In a major review of the reconfiguration of service provision in the UK, The King’s Fund acknowledges that centralisation alone cannot solve the many dilemmas and complexities associated with public healthcare delivery, and that the main consideration must be to “ensure that patients receive the right care, in the right place, at the right time.” That includes reversing the dominant policy towards centralisation, and looking instead at how local service provision can be sustained and supported, with better integration with primary and tertiary care.

 

The key factor here is again resourcing, and the argument can be made that centralisation only appears to be beneficial when resources are scarce. In the best of possible worlds, all healthcare provision would be available at the point where a patient first accesses care, i.e. on a local level. If this sounds utopian, it is surely the direction healthcare services should be pulling in.

 

In surgery, expertise in specialist areas is always raised as a key resource shortage. But perhaps it is really a question of distribution. One US study into surgical services makes the point that specialist provision tends to be concentrated around medical schools and teaching hospitals, i.e. where the expertise is nurtured and where it often remains.
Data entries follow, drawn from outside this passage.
(** C8: with an empty previous snapshot the difference is empty, whatever
    the current snapshot holds, and the call returns normally (no
    exception).  The answer is not the current snapshot, which is what the
    comparison against an empty set of identifiers would have kept: the
    empty answer comes from the guard on [previous]. *)
Theorem detect_new_formations_first_run (current : list dict) :
  detect_new_formations current [] = Ok [] /\
  (forall f, detect_new_formations (f :: current) [] <> Ok (f :: current)) /\
  filter (fun f => get_unique_id f ∉ get_unique_id <$> []) current = current.
Proof.
  split; [reflexivity|]. split; [discriminate|].
  induction current as [|f current IH]; [reflexivity|].
  rewrite filter_cons_True by apply not_elem_of_nil.
  rewrite IH. reflexivity.
Qed.

(** C1: with a non-empty previous snapshot, the difference is the current
    snapshot filtered, in its order, by "the identifier is not the
    identifier of any previous record"; two current records that share an
    identifier no previous record has are both kept. *)
Theorem detect_new_formations_spec (current previous : list dict) :
  previous <> [] ->
  detect_new_formations current previous =
    Ok (filter (fun f => get_unique_id f ∉ get_unique_id <$> previous) current) /\
  (forall f g : dict,
      get_unique_id f = get_unique_id g ->
      get_unique_id f ∉ get_unique_id <$> previous ->
      detect_new_formations [f; g] previous = Ok [f; g]).
Proof.
  intros Hne. split; [apply detect_new_formations_filter; exact Hne|].
  intros f g Hfg Hf.
  rewrite detect_new_formations_filter by exact Hne.
  rewrite filter_cons_True by exact Hf.
  rewrite filter_cons_True by (rewrite <- Hfg; exact Hf).
  reflexivity.
Qed.

(** ** Identity: the two policies *)

(** C5: when the record has a [code_uai] entry the identifier is the
    prefixed text of that entry and nothing else of the record matters: two
    records with the same entry have the same identifier. *)
Theorem get_unique_id_code_only (f g : dict) (code : value) :
  dict_lookup f "code_uai" = Some code ->
  dict_lookup g "code_uai" = Some code ->
  get_unique_id f = get_unique_id g /\
  get_unique_id f = Ok ("uai_" ++ py_str code).
Proof.
  intros Hf Hg. unfold get_unique_id, dict_contains, dict_getitem.
  rewrite Hf, Hg. split; reflexivity.
Qed.

(** The text an entry contributes to the composite key. *)
Definition field_text (formation : dict) (k : string) : string :=
  match dict_lookup formation k with
  | Some v => py_str v
  | None => "unknown"
  end.

Definition composite_text (formation : dict) : string :=
  "composite_" ++ field_text formation "session"
    ++ "_" ++ field_text formation "libelle_formation"
    ++ "_" ++ field_text formation "libelle_etablissement"
    ++ "_" ++ field_text formation "ville".

(** What [.lower().replace(" ", "_")] does to one character. *)
Definition normalize_char (c : ascii) : ascii :=
  if Ascii.eqb c " " then "_"%char else lower_char c.

(** [str.isspace] on the Latin-1 range. *)
Definition is_whitespace (c : ascii) : bool :=
  let n := N_of_ascii c in
  ((9 <=? n) && (n <=? 13) || (28 <=? n) && (n <=? 32) || (n =? 133) || (n =? 160))%N.

(** The claim's reading of a normalized key: no whitespace is left in it. *)
Definition whitespace_normalized (s : string) : Prop :=
  forall c, In c (list_ascii_of_string s) -> is_whitespace c = false.

Lemma string_map_compose (f g : ascii -> ascii) (s : string) :
  string_map f (string_map g s) = string_map (fun c => f (g c)) s.
Proof. induction s as [|c s IH]; simpl; [reflexivity|]. rewrite IH. reflexivity. Qed.

Lemma string_map_ext (f g : ascii -> ascii) (s : string) :
  (forall c, f c = g c) -> string_map f s = string_map g s.
Proof.
  intros Hfg. induction s as [|c s IH]; simpl; [reflexivity|].
  rewrite Hfg, IH. reflexivity.
Qed.

Lemma string_map_In (f : ascii -> ascii) (s : string) (c : ascii) :
  In c (list_ascii_of_string (string_map f s)) ->
  exists c0, In c0 (list_ascii_of_string s) /\ c = f c0.
Proof.
  induction s as [|c1 s IH]; simpl; [tauto|].
  intros [<-|Hin].
  - exists c1. auto.
  - destruct (IH Hin) as (c0 & Hc0 & ->). exists c0. auto.
Qed.

Ltac each_ascii c :=
  destruct c as [[] [] [] [] [] [] [] []].

Lemma lower_then_replace (c : ascii) :
  (if Ascii.eqb (lower_char c) " " then "_"%char else lower_char c)
  = normalize_char c.
Proof. each_ascii c; reflexivity. Qed.

Lemma normalize_char_not_space (c : ascii) : normalize_char c <> " "%char.
Proof. each_ascii c; discriminate. Qed.

Lemma normalize_char_tab : normalize_char (ascii_of_N 9) = ascii_of_N 9.
Proof. reflexivity. Qed.

(** C6, as the code has it: a record without [code_uai] gets, without any
    exception, the composite of session, formation name, establishment name
    and city, an absent entry reading "unknown"; the text is lower-cased and
    each space character (U+0020) becomes an underscore, so that no space is
    left in the key.  Other whitespace is not touched. *)
Theorem get_unique_id_composite (formation : dict) :
  dict_contains formation "code_uai" = false ->
  get_unique_id formation
    = Ok (string_map normalize_char (composite_text formation)) /\
  (forall c, In c (list_ascii_of_string (unique_id formation)) -> c <> " "%char).
Proof.
  intros Hcode.
  assert (Hid : get_unique_id formation
                = Ok (string_map normalize_char (composite_text formation))).
  { unfold get_unique_id. rewrite Hcode.
    unfold str_replace_char, str_lower. rewrite string_map_compose.
    f_equal. unfold composite_text, field_text, dict_get.
    rewrite (string_map_ext _ normalize_char) by apply lower_then_replace.
    repeat match goal with
           | |- context [dict_lookup formation ?k] =>
               destruct (dict_lookup formation k)
           end; reflexivity. }
  split; [exact Hid|].
  intros c Hin. unfold unique_id in Hin. rewrite Hid in Hin.
  apply string_map_In in Hin. destruct Hin as (c0 & _ & ->).
  apply normalize_char_not_space.
Qed.

(** ** The notification decision *)

(** C4: the mail is sent exactly when some record passed the filters, or
    the [send_if_no_new] entry of the mail configuration (read as [True]
    when absent) is truthy, or the run is a first run; with no record and
    a falsy entry the decision is the first-run flag itself. *)
Theorem should_send_spec (filtered_new : list dict) (config ec : dict)
    (is_first_run : bool) :
  dict_get config "email" (VDict []) = VDict ec ->
  exists v,
    should_send filtered_new config is_first_run = Ok v /\
    (truthy v = true <->
       filtered_new <> [] \/
       truthy (dict_get ec "send_if_no_new" (VBool true)) = true \/
       is_first_run = true) /\
    (filtered_new = [] ->
     truthy (dict_get ec "send_if_no_new" (VBool true)) = false ->
     truthy v = is_first_run).
Proof.
  intros Hec. unfold should_send. rewrite Hec.
  destruct filtered_new as [|f fs]; simpl.
  - unfold py_or.
    destruct (truthy (dict_get ec "send_if_no_new" (VBool true))) eqn:Hflag.
    + eexists; split; [reflexivity|]. split; [|discriminate].
      rewrite Hflag. split; auto.
    + eexists; split; [reflexivity|]. simpl. split; [|reflexivity].
      split; [auto|]. intros [H|[H|H]]; congruence.
  - eexists; split; [reflexivity|]. simpl. split; [|discriminate].
    split; [left; discriminate|reflexivity].
Qed.

(** ** Dictionaries under assignment *)

Lemma dict_lookup_setitem_ne (d : dict) (k k' : string) (v : value) :
  k <> k' -> dict_lookup (dict_setitem d k v) k' = dict_lookup d k'.
Proof.
  intros Hne. induction d as [|[k0 v0] d IH]; simpl.
  - destruct (String.eqb_spec k k'); [contradiction|reflexivity].
  - destruct (String.eqb_spec k0 k) as [->|Hk0]; simpl.
    + destruct (String.eqb_spec k k'); [contradiction|reflexivity].
    + destruct (String.eqb_spec k0 k'); [reflexivity|exact IH].
Qed.

Lemma dict_lookup_setitem_eq (d : dict) (k : string) (v : value) :
  dict_lookup (dict_setitem d k v) k = Some v.
Proof.
  induction d as [|[k0 v0] d IH]; simpl.
  - rewrite String.eqb_refl. reflexivity.
  - destruct (String.eqb_spec k0 k) as [->|Hk0]; simpl.
    + rewrite String.eqb_refl. reflexivity.
    + destruct (String.eqb_spec k0 k); [contradiction|exact IH].
Qed.

Lemma dict_setitem_setitem (d : dict) (k : string) (v w : value) :
  dict_setitem (dict_setitem d k v) k w = dict_setitem d k w.
Proof.
  induction d as [|[k0 v0] d IH]; simpl.
  - rewrite String.eqb_refl. reflexivity.
  - destruct (String.eqb_spec k0 k) as [->|Hk0]; simpl.
    + rewrite String.eqb_refl. reflexivity.
    + destruct (String.eqb_spec k0 k); [contradiction|]. rewrite IH. reflexivity.
Qed.

Lemma dict_get_setitem_ne (d : dict) (k k' : string) (v default : value) :
  k <> k' -> dict_get (dict_setitem d k v) k' default = dict_get d k' default.
Proof. intros Hne. unfold dict_get. rewrite dict_lookup_setitem_ne by exact Hne. reflexivity. Qed.

(** The other entries keep their values and their order. *)
Lemma dict_setitem_others (d : dict) (k : string) (v : value) :
  filter (fun kv => fst kv <> k) (dict_setitem d k v)
  = filter (fun kv => fst kv <> k) d.
Proof.
  induction d as [|[k0 v0] d IH]; cbn [dict_setitem].
  - rewrite filter_cons_False by (simpl; tauto). reflexivity.
  - destruct (String.eqb_spec k0 k) as [->|Hk0].
    + rewrite !filter_cons_False by (simpl; tauto). reflexivity.
    + rewrite !filter_cons_True by (simpl; assumption). rewrite IH. reflexivity.
Qed.

(** ** The distance stage, record by record *)

(** [f.get("coordonnees") or f.get("coordinates") or {}] *)
Definition coords_field (f : dict) : value :=
  py_or (py_or (dict_get_none f "coordonnees") (dict_get_none f "coordinates"))
        (VDict []).

Definition resolved_lat (coords : dict) : value :=
  py_or (dict_get_none coords "lat") (dict_get_none coords "latitude").

Definition resolved_lon (coords : dict) : value :=
  py_or (dict_get_none coords "lon") (dict_get_none coords "longitude").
The challenge, then, is how to distribute it more equitably and in response to demand.

 

Technology provides us with the solution. Telemedicine is already being widely used to assist diagnosis in local hospitals, with consultants based in the central hubs using available platforms to consult with both patients and local doctors. This is seen as a positive for patients, reducing the need to travel back and forth for appointments.

 

The next step is to see this technology used enable surgical procedures to be performed locally. Platforms like Proximie make virtual surgery possible, with a distant consultant guiding and overseeing an operation from afar via a tablet and a piece of AR software. Watching a live video stream of the procedure, they can use the AR tools to provide rich multimedia instruction to the surgeon in situ, the equivalent of a consultant overseeing an operating team directly in theatre.

 

The direct benefit is that this reduces the need for patients to travel. The more the virtual distribution of expertise can facilitate procedures at a local level, the better quality of life patients will enjoy. Indirectly, this will also start to reverse the whole process of centralisation. Local surgeons will be supported in performing a wider variety of procedures, building up expertise in a wider range of disciplines. It will be easier for a surgeon to become a registrar with a specialist focus without moving to a specific hub.

 

Eventually, there will be no resource shortage in specialist expertise at all, and the need to rationalise and centralise what is available will be removed.